Ich glaube einfach, das Gehirn ist darauf trainiert, alles was mit Schwangerschaften und Geburten zu tun hat, unter „Tolle Erfahrung“ abzulegen. Egal, ob es wirklich so war oder nicht. Es muss wahrscheinlich so ein, sonst würde keine Frau ein zweites Kind bekommen und jeder anderen Frau von einer Schwangerschaft abraten. Das wäre für die Zukunft der Menschheit eine Katastrophe. Selbst mir geht es so. Ich ertappe mich wieder immer dabei, dass ich an eine weitere Schwangerschaft denke. Das wird, soweit ich es beeinflussen kann, nicht passieren. Mein Körper würde wahrscheinlich keine vierte Schwangerschaft ertragen und ich habe überhaupt keine Kraft mehr dafür. Dennoch sitzt in meinem Kopf ein kleines Männchen, dass immer wieder sagt: Du musst schwanger werden. Babys sind toll und soooo schlimm war die Zeit auch nicht. Daraufhin muss ich diese Stimme anschreien: DOCH! WAR SIE! Keine Babys mehr! Und wenn diese Stimme sich schon bei mir bemerkbar machen kann, dann möchte ich mir gar nicht vorstellen, wie sie eine Frau manipulieren kann, die deutlich weniger Probleme und Ängste hat wie ich.
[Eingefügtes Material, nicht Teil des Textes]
(** The content of a hit as the full mode shows it: the first
    [excerptLines] lines and a note, when the content has more lines. *)
Definition excerpt (content : string) (excerptLines : Z) : string :=
  if (excerptLines >? 0)%Z then
    let lines := Split content "010" in
    if (Z.of_nat (length lines) >? excerptLines)%Z then
      Join (slice lines 0 (Z.to_nat excerptLines)) "010"
      +:+ String "010" ("... (" +:+ Itoa (Z.of_nat (length lines) - excerptLines)
                                +:+ " more lines)")
    else content
  else content.

End Tools.

(* ===================================================================== *)
(** * Properties                                                          *)
(* ===================================================================== *)

(** ** Splitting, printing and parsing *)

Section GoStringsFacts.
Import GoStrings.

Lemma app_String c s1 s2 : String c s1 +:+ s2 = String c (s1 +:+ s2).
Proof. reflexivity. Qed.

Lemma app_Empty s : "" +:+ s = s.
Proof. reflexivity. Qed.

Lemma all_bytes_app p s1 s2 :
  all_bytes p (s1 +:+ s2) = all_bytes p s1 && all_bytes p s2.
Proof.
  induction s1 as [|c s1 IH]; [done|].
  rewrite app_String. cbn. by rewrite IH, andb_assoc.
Qed.

Lemma all_bytes_impl (p q : ascii -> bool) s :
  (forall c, p c = true -> q c = true) ->
  all_bytes p s = true -> all_bytes q s = true.
Proof.
  intros Hpq. induction s as [|c s IH]; cbn; [done|].
  intros [Hc Hs]%andb_true_iff. rewrite (Hpq _ Hc). by apply IH.
Qed.

Lemma Split_nonempty s sep : Split s sep <> [].
Proof.
  destruct s as [|c s]; cbn; [done|].
  destruct (Ascii.eqb c sep); [done|]. by destruct (Split s sep).
Qed.

(** Without a separator there is one piece, the string itself. *)
Lemma Split_none s sep :
  all_bytes (byte_isnt sep) s = true -> Split s sep = [s].
Proof.
  induction s as [|c s IH]; cbn; [done|].
  unfold byte_isnt at 1. intros [Hc Hs]%andb_true_iff.
  apply negb_true_iff in Hc. rewrite Hc, (IH Hs). done.
Qed.

(** A first piece free of separators is cut off at the first separator. *)
Lemma Split_first s1 s2 sep :
  all_bytes (byte_isnt sep) s1 = true ->
  Split (s1 +:+ String sep s2) sep = s1 :: Split s2 sep.
Proof.
  induction s1 as [|c s1 IH].
  - intros _. rewrite app_Empty. cbn. by rewrite Ascii.eqb_refl.
  - rewrite app_String. cbn. unfold byte_isnt at 1.
    intros [Hc Hs]%andb_true_iff.
    apply negb_true_iff in Hc. rewrite Hc. by rewrite (IH Hs).
Qed.

Lemma digits_of_uint d : all_bytes isDigit (NilEmpty.string_of_uint d) = true.
Proof. induction d; cbn; try done; by rewrite IHd. Qed.

Lemma isDigit_isnt c sep :
  isDigit sep = false -> isDigit c = true -> byte_isnt sep c = true.
Proof.
  intros Hsep Hc. unfold byte_isnt. apply negb_true_iff.
  destruct (Ascii.eqb_spec c sep) as [->|]; congruence.
Qed.

(** A number that is not negative prints as a non-empty run of digits. *)
Lemma Itoa_digits n :
  (0 <= n)%Z ->
  exists d, Itoa n = NilEmpty.string_of_uint d /\ d <> Decimal.Nil /\
            Z.of_uint d = n.
Proof.
  intros Hn. unfold Itoa. destruct n as [|p|p]; [| |lia].
  - exists (Decimal.D0 Decimal.Nil). done.
  - exists (Pos.to_uint p). split; [done|]. split.
    + intros Hnil. pose proof (DecimalPos.Unsigned.to_uint_nonnil p). done.
    + unfold Z.of_uint. rewrite DecimalPos.Unsigned.of_to. done.
Qed.

Lemma Itoa_all_digits n : (0 <= n)%Z -> all_bytes isDigit (Itoa n) = true.
Proof. intros (d & -> & _)%Itoa_digits. apply digits_of_uint. Qed.

Lemma Atoi_Itoa n : (0 <= n <= maxInt)%Z -> Atoi (Itoa n) = Some n.
Proof.
  intros [Hn Hmax]. destruct (Itoa_digits n Hn) as (d & Hs & Hd & Hv).
  rewrite Hs. pose proof (digits_of_uint d) as Hdig.
  destruct (NilEmpty.string_of_uint d) as [|c s] eqn:Hstr.
  { by destruct d. }
  unfold Atoi. cbn in Hdig. apply andb_true_iff in Hdig as [Hc _].
  assert (Ascii.eqb c "-" = false) as ->.
  { destruct (Ascii.eqb_spec c "-") as [->|]; done. }
  assert (Ascii.eqb c "+" = false) as ->.
  { destruct (Ascii.eqb_spec c "+") as [->|]; done. }
  cbn [orb]. rewrite <- Hstr.
  replace (NilZero.uint_of_string (NilEmpty.string_of_uint d)) with (Some d).
  2:{ symmetry. unfold NilZero.uint_of_string. rewrite Hstr, <- Hstr.
      apply NilEmpty.usu. }
  cbn zeta. rewrite Hv.
  assert ((minInt <=? n)%Z = true) as -> by (unfold minInt; lia).
  assert ((n <=? maxInt)%Z = true) as -> by lia.
  done.
Qed.

End GoStringsFacts.

(** ** De-duplication of search hits *)

Section DedupFacts.
Import GoStrings Dedup.

Lemma Split_pieces s sep piece :
  piece ∈ Split s sep -> all_bytes (byte_isnt sep) piece = true.
Proof.
  revert piece. induction s as [|c s IH]; intros piece; cbn.
  - by intros ->%list_elem_of_singleton.
  - destruct (Ascii.eqb c sep) eqn:Hc.
    + intros [->|Hin]%elem_of_cons; [done|]. by apply IH.
    + destruct (Split s sep) as [|p ps] eqn:Hsplit.
      * intros ->%list_elem_of_singleton. cbn. unfold byte_isnt. by rewrite Hc.
      * intros [->|Hin]%elem_of_cons.
        -- cbn. unfold byte_isnt at 1. rewrite Hc. cbn. apply IH. left.
        -- apply IH. by right.
Qed.

(** A parsed number without a minus sign is a natural number of [int]. *)
Lemma Atoi_unsigned t v :
  all_bytes (byte_isnt "-") t = true -> Atoi t = Some v ->
  (0 <= v <= maxInt)%Z.
Proof.
  destruct t as [|c t]; [done|]. cbn [all_bytes]. unfold byte_isnt at 1.
  intros [Hc _]%andb_true_iff. apply negb_true_iff in Hc.
  unfold Atoi. rewrite Hc. cbn [orb].
  destruct (NilZero.uint_of_string _) as [d|]; [|done].
  cbn zeta. destruct (_ && _) eqn:Hrange; [|done].
  intros [= <-]. apply andb_true_iff in Hrange as [_ Hmax].
  split; [|lia]. unfold Z.of_uint. lia.
Qed.

(** The numbers that [parseRangeKey] hands out are in [0 .. maxInt], so
    the differences that [isOverlapping] forms cannot wrap around; the
    file slot is the placeholder. *)
Lemma parseRangeKey_bounds key file start end_ :
  parseRangeKey key = Some (file, start, end_) ->
  file = 0%Z /\ (0 <= start <= maxInt)%Z /\ (0 <= end_ <= maxInt)%Z.
Proof.
  unfold parseRangeKey.
  destruct (Split key ":") as [|? [|range [|]]]; try done.
  destruct (Split range "-") as [|startText [|endText [|]]] eqn:Hsplit; try done.
  destruct (Atoi startText) as [vs|] eqn:Hs; [|done].
  destruct (Atoi endText) as [ve|] eqn:He; [|done].
  intros [= <- <- <-]. split; [done|]. split.
  - eapply Atoi_unsigned; [|exact Hs].
    apply (Split_pieces range). rewrite Hsplit. left.
  - eapply Atoi_unsigned; [|exact He].
    apply (Split_pieces range). rewrite Hsplit. right. left.
Qed.

Lemma digits_free n sep :
  isDigit sep = false -> (0 <= n)%Z -> all_bytes (byte_isnt sep) (Itoa n) = true.
Proof.
  intros Hsep Hn. eapply all_bytes_impl; [|by apply Itoa_all_digits].
  intros c. by apply isDigit_isnt.
Qed.

(** The key of a hit parses back to its line numbers -- and to nothing
    of its file -- when the path has no colon and the line numbers are
    natural numbers of [int]. *)
Lemma parseRangeKey_rangeKey filePath lineStart lineEnd :
  noColon filePath = true ->
  (0 <= lineStart <= maxInt)%Z -> (0 <= lineEnd <= maxInt)%Z ->
  parseRangeKey (rangeKey filePath lineStart lineEnd) = Some (0%Z, lineStart, lineEnd).
Proof.
  intros Hfile Hs He. unfold parseRangeKey, rangeKey.
  rewrite (Split_first _ _ _ Hfile).
  rewrite Split_none.
  2:{ rewrite all_bytes_app. cbn.
      rewrite !digits_free by (done || lia). done. }
  rewrite Split_first by (apply digits_free; [done|lia]).
  rewrite Split_none by (apply digits_free; [done|lia]).
  by rewrite !Atoi_Itoa.
Qed.

(** The loop of [deduplicateResults] appends [keptFrom seen] to [unique]. *)
Lemma dedup_loop results seen unique :
  snd (fold_left dedupStep results (seen, unique)) = unique ++ keptFrom seen results.
Proof.
  revert seen unique. induction results as [|r rest IH]; intros seen unique; cbn.
  - by rewrite app_nil_r.
  - destruct (existsb _ (elements seen)); [apply IH|].
    rewrite IH, <- app_assoc. done.
Qed.

Lemma deduplicateResults_keptFrom results :
  deduplicateResults results = keptFrom ∅ results.
Proof.
  unfold deduplicateResults. destruct results as [|r rest]; [done|].
  cbn [length Nat.eqb]. by rewrite dedup_loop.
Qed.

Lemma keptFrom_idempotent results seen :
  keptFrom seen (keptFrom seen results) = keptFrom seen results.
Proof.
  revert seen. induction results as [|r rest IH]; intros seen; cbn; [done|].
  destruct (existsb _ (elements seen)) eqn:Hdup; [apply IH|].
  cbn. rewrite Hdup. f_equal. apply IH.
Qed.

(** Two hits: the second is dropped exactly when its key overlaps the
    first one's. *)
Lemma deduplicateResults_pair h1 h2 :
  deduplicateResults [h1; h2] =
  if isOverlapping (keyOf h1) (keyOf h2) then [h1] else [h1; h2].
Proof.
  rewrite deduplicateResults_keptFrom. cbn.
  rewrite elements_empty. cbn.
  rewrite union_empty_r_L, elements_singleton. cbn.
  rewrite orb_false_r. by destruct (isOverlapping _ _).
Qed.

(** [isOverlapping] on the keys of two hits reads the line numbers only:
    the paths, when free of colons, play no part. *)
Lemma isOverlapping_ignores_file f1 f2 g1 g2 s1 e1 s2 e2 :
  noColon f1 = true -> noColon f2 = true ->
  noColon g1 = true -> noColon g2 = true ->
  isOverlapping (rangeKey f1 s1 e1) (rangeKey f2 s2 e2) =
  isOverlapping (rangeKey g1 s1 e1) (rangeKey g2 s2 e2).
Proof.
  intros Hf1 Hf2 Hg1 Hg2. unfold isOverlapping, parseRangeKey, rangeKey.
  by rewrite !Split_first by done.
Qed.

End DedupFacts.

Section DedupClaims.
Import GoStrings Dedup.

(** C9. De-duplication is idempotent: applied to its own output, for any
    list of hits, [deduplicateResults] returns that output unchanged. *)
Theorem dedup_idempotent (results : list SearchResult) :
  deduplicateResults (deduplicateResults results) = deduplicateResults results.
Proof.
  rewrite !deduplicateResults_keptFrom. apply keptFrom_idempotent.
Qed.

(** C2. The code at a request that the claim rules out: two hits from two
    different files, [a.go] lines 1-50 and [b.go] lines 1-50, are
    de-duplicated against each other, and only the first survives.
    [parseRangeKey] puts the constant [0] in the file slot, so the test
    "different files = not overlapping" of [isOverlapping] never fires. *)
Theorem dedup_drops_hit_of_other_file :
  deduplicateResults
    [ mkSearchResult "id1" (9 # 10) "a.go" "package a" 1 50 "go";
      mkSearchResult "id2" (8 # 10) "b.go" "package b" 1 50 "go" ]
  = [ mkSearchResult "id1" (9 # 10) "a.go" "package a" 1 50 "go" ].
Proof. vm_compute. reflexivity. Qed.

(** The same for any two paths without a colon and any ranges: whether
    the second hit is dropped does not depend on the two paths. *)
Lemma dedup_pair_ignores_file (h1 h2 : SearchResult) (g : string) :
  noColon (FilePath h1) = true -> noColon (FilePath h2) = true ->
  noColon g = true ->
  isOverlapping (keyOf h1) (keyOf h2) =
  isOverlapping (rangeKey g (LineStart h1) (LineEnd h1))
                (rangeKey g (LineStart h2) (LineEnd h2)).
Proof. intros. unfold keyOf. by apply isOverlapping_ignores_file. Qed.

(** The three cases of the 50% threshold, for any file whose path has no
    colon: ranges 1-50 and 40-90 are both kept, ranges 1-50 and 26-75 are
    both kept, and of ranges 1-50 and 20-70 the second, lower-ranked hit
    is dropped. *)
Lemma dedup_threshold_colon_free (filePath id1 id2 c1 c2 l1 l2 : string) (sc1 sc2 : Q) :
  noColon filePath = true ->
  let hit1 := mkSearchResult id1 sc1 filePath c1 1 50 l1 in
  deduplicateResults [hit1; mkSearchResult id2 sc2 filePath c2 40 90 l2]
    = [hit1; mkSearchResult id2 sc2 filePath c2 40 90 l2] /\
  deduplicateResults [hit1; mkSearchResult id2 sc2 filePath c2 26 75 l2]
    = [hit1; mkSearchResult id2 sc2 filePath c2 26 75 l2] /\
  deduplicateResults [hit1; mkSearchResult id2 sc2 filePath c2 20 70 l2]
    = [hit1].
Proof.
  intros Hfile hit1. rewrite !deduplicateResults_pair.
  unfold isOverlapping, keyOf, hit1. cbn [FilePath LineStart LineEnd].
  rewrite !parseRangeKey_rangeKey by (done || (unfold maxInt; lia)).
  done.
Qed.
Doch ich möchte gar nicht jammern. Es war meine Entscheidung, dass ich nach der Geburt meines Sohnes wieder schwanger werden wollte – zwei Mal. Doch eine Sache ist mir wirklich wichtig: Viele Frauen reißen sich zusammen und trauen sich nicht auszusprechen, was sie in einer Schwangerschaft bewegt. Egal, ob es Ängste, Übelkeit, Sodbrennen oder was auch immer ist. Es heißt ja immer, schwanger sein ist keine Krankheit. Also stell dich nicht so an. Das muss aufhören. Frauen leisten wirklich viel wenn sie ein Kind austragen. Liebe Umwelt: Zeigt Respekt davor. Wenn hinter euch an der Supermarktkasse eine Schwangere steht (am besten noch mit einem quengelnden Kleinkind im Wagen), dann lasst sie vor. Helft ihr, unterstützt sie. Sie wird es euch danken. Wenn ihr das im richtigen Moment macht, dann kann es sogar passieren, dass sie euch vor Dankbarkeit weinend um den Hals fällt. Darauf müsst ihr dann eben gefasst sein 😉

Es muss Schluss damit sein, dass Frauen denken, sie müssen schwanger alles leisten können: Arbeiten, den Mann glücklich machen, den Haushalt schmeißen, die anderen Kinder versorgen, mit Freunden weggehen und dann auch noch blendend aussehen und bitte nicht mehr als 12 Kg zunehmen. Das ist nicht gut fürs Kind und schon gar nicht für die Mama. Wenn eine Frau wirklich so fit ist, dass sie das alles schafft, sage ich Respekt und ziehe meinen Hut. Doch ich kenne kaum eine Frau, die das freiwillig geleistet hat, weil es ihr Freude gemacht hat. Sondern eher, weil sie dachte, es wird von ihr erwartet bzw. es auch tatsächlich von ihr erwartet wurde. Und das ist fies! Schwangere erhebt euch und sagt: Schluss! Bis hierhin und nicht weiter! Ihr seid nicht krank, aber jede Schwangerschaft ist anders und manchmal darf man sich auch krank fühlen. Das ist euer gutes Recht. Auch wenn es das Großartigste auf der Welt ist, das Kind das erste Mal zu spüren und auf dem Ultraschall zu sehen, wie es am Daumen lutscht. Ich bereue keine Schwangerschaft und würde alles wieder so tun wie ich es tat. Das wird vermutlich fast jede Mutter so sehen. Dennoch hat jede werdende Mama das Recht zu sagen: Ich liebe mein Kind, aber die Schwangerschaft war auch das Anstrengenste was ich je geleistet habe! Und jeder drumherum möge das sehen und respektieren!